→ **BRIEF**
Copy each line below that has "Conventions".

*** Opening RECORDS SUPPLIED ***

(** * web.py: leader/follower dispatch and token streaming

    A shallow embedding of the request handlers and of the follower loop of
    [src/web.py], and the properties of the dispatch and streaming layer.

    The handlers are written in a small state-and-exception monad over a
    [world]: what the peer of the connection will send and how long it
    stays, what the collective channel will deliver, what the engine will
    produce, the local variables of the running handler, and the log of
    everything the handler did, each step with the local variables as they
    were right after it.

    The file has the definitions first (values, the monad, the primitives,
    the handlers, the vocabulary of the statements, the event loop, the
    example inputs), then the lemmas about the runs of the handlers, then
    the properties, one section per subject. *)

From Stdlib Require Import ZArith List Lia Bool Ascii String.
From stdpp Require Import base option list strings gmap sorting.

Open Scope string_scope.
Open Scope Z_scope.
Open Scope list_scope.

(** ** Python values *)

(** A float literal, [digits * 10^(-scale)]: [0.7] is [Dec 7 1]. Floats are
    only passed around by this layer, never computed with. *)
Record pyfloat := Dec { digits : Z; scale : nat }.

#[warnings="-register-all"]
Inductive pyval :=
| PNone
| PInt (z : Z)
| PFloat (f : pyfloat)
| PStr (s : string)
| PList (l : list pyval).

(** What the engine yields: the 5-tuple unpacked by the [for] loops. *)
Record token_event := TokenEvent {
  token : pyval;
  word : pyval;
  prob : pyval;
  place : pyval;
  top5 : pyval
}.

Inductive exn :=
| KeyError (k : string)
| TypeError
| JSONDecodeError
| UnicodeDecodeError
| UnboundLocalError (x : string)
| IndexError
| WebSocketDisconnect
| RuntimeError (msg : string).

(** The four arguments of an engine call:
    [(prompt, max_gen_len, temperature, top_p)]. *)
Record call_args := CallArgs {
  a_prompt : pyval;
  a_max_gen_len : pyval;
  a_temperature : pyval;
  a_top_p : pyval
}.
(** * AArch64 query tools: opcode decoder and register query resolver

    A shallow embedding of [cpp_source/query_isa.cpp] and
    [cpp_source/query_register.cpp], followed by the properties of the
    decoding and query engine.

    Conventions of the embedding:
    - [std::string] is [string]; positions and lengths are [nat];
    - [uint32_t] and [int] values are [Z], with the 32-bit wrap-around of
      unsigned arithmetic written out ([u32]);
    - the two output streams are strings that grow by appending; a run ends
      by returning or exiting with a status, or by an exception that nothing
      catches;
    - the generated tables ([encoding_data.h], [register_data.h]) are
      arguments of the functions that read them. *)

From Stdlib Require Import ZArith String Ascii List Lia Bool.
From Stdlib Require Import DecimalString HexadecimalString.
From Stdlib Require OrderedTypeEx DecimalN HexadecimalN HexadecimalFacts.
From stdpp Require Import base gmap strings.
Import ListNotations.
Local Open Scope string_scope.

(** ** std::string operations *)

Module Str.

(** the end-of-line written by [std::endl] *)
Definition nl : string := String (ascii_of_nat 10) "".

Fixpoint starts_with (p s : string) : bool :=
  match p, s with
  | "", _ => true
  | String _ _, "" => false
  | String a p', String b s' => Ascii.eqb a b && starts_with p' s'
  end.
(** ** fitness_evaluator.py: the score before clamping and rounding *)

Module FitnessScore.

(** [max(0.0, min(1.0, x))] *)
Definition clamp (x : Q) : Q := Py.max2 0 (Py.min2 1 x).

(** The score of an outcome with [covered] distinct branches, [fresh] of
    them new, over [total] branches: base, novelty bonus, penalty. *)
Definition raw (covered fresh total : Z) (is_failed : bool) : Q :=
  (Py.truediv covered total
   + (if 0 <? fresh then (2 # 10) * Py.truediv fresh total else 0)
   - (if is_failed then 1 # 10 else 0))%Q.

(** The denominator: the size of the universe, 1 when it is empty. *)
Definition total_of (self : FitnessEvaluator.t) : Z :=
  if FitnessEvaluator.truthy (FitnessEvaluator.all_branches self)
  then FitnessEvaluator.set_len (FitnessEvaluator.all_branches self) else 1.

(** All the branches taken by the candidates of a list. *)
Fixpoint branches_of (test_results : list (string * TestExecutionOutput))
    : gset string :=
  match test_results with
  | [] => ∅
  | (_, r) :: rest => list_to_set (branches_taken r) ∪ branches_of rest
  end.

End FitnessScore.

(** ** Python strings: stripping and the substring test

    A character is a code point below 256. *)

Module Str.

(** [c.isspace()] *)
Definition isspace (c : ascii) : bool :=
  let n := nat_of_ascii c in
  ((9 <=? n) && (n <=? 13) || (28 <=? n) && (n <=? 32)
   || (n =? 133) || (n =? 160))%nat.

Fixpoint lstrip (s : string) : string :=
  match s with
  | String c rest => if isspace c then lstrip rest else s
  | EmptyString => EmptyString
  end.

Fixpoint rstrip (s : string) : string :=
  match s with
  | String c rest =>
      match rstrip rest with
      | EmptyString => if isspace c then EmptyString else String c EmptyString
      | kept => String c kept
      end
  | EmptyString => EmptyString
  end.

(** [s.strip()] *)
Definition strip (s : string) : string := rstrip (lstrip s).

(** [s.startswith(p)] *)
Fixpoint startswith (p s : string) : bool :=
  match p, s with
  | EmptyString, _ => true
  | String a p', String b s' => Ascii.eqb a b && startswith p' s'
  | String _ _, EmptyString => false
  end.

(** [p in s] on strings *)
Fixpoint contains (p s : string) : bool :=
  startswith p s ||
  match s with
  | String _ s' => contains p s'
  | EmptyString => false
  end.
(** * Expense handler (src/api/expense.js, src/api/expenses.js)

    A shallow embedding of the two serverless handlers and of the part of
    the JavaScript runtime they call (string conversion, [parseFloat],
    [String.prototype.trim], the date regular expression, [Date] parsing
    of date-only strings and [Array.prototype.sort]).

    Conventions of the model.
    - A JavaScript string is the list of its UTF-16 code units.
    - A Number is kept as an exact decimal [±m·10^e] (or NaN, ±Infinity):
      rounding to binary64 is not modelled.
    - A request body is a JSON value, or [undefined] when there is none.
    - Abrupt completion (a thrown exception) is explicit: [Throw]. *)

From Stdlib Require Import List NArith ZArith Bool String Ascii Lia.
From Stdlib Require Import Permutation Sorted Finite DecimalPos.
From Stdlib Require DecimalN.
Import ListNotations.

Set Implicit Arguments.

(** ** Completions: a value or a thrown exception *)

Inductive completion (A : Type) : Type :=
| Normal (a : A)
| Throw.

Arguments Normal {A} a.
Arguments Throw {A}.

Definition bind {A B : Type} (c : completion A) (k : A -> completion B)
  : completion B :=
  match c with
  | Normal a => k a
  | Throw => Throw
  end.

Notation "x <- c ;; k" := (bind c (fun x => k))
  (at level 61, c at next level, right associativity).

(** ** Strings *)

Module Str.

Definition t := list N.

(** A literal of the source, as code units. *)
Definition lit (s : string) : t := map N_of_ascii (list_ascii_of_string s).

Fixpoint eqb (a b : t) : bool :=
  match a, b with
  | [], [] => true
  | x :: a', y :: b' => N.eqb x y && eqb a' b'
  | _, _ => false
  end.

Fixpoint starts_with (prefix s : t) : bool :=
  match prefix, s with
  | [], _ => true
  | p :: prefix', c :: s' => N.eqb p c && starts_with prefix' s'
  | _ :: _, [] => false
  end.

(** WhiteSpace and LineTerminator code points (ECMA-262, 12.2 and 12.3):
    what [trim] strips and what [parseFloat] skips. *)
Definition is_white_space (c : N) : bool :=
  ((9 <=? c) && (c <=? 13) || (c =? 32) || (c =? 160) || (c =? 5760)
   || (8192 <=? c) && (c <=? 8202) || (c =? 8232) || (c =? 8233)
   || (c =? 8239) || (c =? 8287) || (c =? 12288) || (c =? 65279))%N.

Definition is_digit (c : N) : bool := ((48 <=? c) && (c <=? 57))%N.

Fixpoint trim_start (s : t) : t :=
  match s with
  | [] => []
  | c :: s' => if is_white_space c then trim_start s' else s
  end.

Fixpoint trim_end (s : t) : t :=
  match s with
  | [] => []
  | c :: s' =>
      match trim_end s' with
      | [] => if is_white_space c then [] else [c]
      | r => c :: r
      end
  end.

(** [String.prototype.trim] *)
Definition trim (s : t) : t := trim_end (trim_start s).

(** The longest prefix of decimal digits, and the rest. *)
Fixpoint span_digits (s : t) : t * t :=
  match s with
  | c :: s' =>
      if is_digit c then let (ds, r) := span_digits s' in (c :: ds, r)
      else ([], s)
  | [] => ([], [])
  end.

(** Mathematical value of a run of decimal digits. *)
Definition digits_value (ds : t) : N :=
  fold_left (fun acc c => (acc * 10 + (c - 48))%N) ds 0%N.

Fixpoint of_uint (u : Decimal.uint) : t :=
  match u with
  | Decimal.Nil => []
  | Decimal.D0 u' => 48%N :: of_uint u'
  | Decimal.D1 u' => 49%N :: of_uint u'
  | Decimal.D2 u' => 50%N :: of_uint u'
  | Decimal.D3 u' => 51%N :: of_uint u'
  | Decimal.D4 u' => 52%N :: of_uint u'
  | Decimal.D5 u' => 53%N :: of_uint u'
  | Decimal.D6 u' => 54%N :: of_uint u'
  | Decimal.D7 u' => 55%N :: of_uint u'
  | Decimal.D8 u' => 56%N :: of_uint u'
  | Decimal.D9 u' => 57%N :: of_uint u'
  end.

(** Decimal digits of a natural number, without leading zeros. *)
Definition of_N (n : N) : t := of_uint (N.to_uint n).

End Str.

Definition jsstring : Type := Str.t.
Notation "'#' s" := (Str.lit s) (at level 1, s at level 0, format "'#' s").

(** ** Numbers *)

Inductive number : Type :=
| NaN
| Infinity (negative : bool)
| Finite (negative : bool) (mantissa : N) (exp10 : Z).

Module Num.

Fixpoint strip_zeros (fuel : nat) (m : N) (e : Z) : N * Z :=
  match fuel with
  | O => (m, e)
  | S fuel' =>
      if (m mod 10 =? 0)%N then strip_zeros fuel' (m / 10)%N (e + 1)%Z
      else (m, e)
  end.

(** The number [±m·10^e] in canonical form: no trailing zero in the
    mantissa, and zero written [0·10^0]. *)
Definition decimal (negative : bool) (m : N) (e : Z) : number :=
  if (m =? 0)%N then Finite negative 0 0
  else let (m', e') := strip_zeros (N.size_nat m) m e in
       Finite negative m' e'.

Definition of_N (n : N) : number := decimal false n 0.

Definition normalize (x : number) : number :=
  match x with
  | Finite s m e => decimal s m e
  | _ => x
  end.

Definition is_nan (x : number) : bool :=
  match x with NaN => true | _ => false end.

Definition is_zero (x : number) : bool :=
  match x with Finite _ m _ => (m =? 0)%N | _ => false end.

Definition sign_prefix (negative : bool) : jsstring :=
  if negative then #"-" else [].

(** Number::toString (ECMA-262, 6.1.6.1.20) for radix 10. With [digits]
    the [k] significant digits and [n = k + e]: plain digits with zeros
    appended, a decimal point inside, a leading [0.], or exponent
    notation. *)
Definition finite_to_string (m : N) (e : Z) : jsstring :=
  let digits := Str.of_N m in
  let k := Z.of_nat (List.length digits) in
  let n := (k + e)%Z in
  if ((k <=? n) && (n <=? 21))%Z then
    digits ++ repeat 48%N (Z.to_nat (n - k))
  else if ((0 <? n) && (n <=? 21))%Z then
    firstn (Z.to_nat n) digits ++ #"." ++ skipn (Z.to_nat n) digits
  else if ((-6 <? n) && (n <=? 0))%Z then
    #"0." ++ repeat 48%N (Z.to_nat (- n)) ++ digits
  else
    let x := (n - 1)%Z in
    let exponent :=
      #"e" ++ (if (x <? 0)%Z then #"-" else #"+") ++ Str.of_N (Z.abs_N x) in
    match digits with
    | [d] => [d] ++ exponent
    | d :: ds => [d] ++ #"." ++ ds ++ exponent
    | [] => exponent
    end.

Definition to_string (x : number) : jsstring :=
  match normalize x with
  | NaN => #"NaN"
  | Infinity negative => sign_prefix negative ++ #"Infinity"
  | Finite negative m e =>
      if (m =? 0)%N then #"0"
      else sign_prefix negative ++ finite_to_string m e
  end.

*** Closing RECORDS SUPPLIED ***

→ **OUTPUT OF THE TASK**
    Conventions of the embedding:
    Conventions of the model.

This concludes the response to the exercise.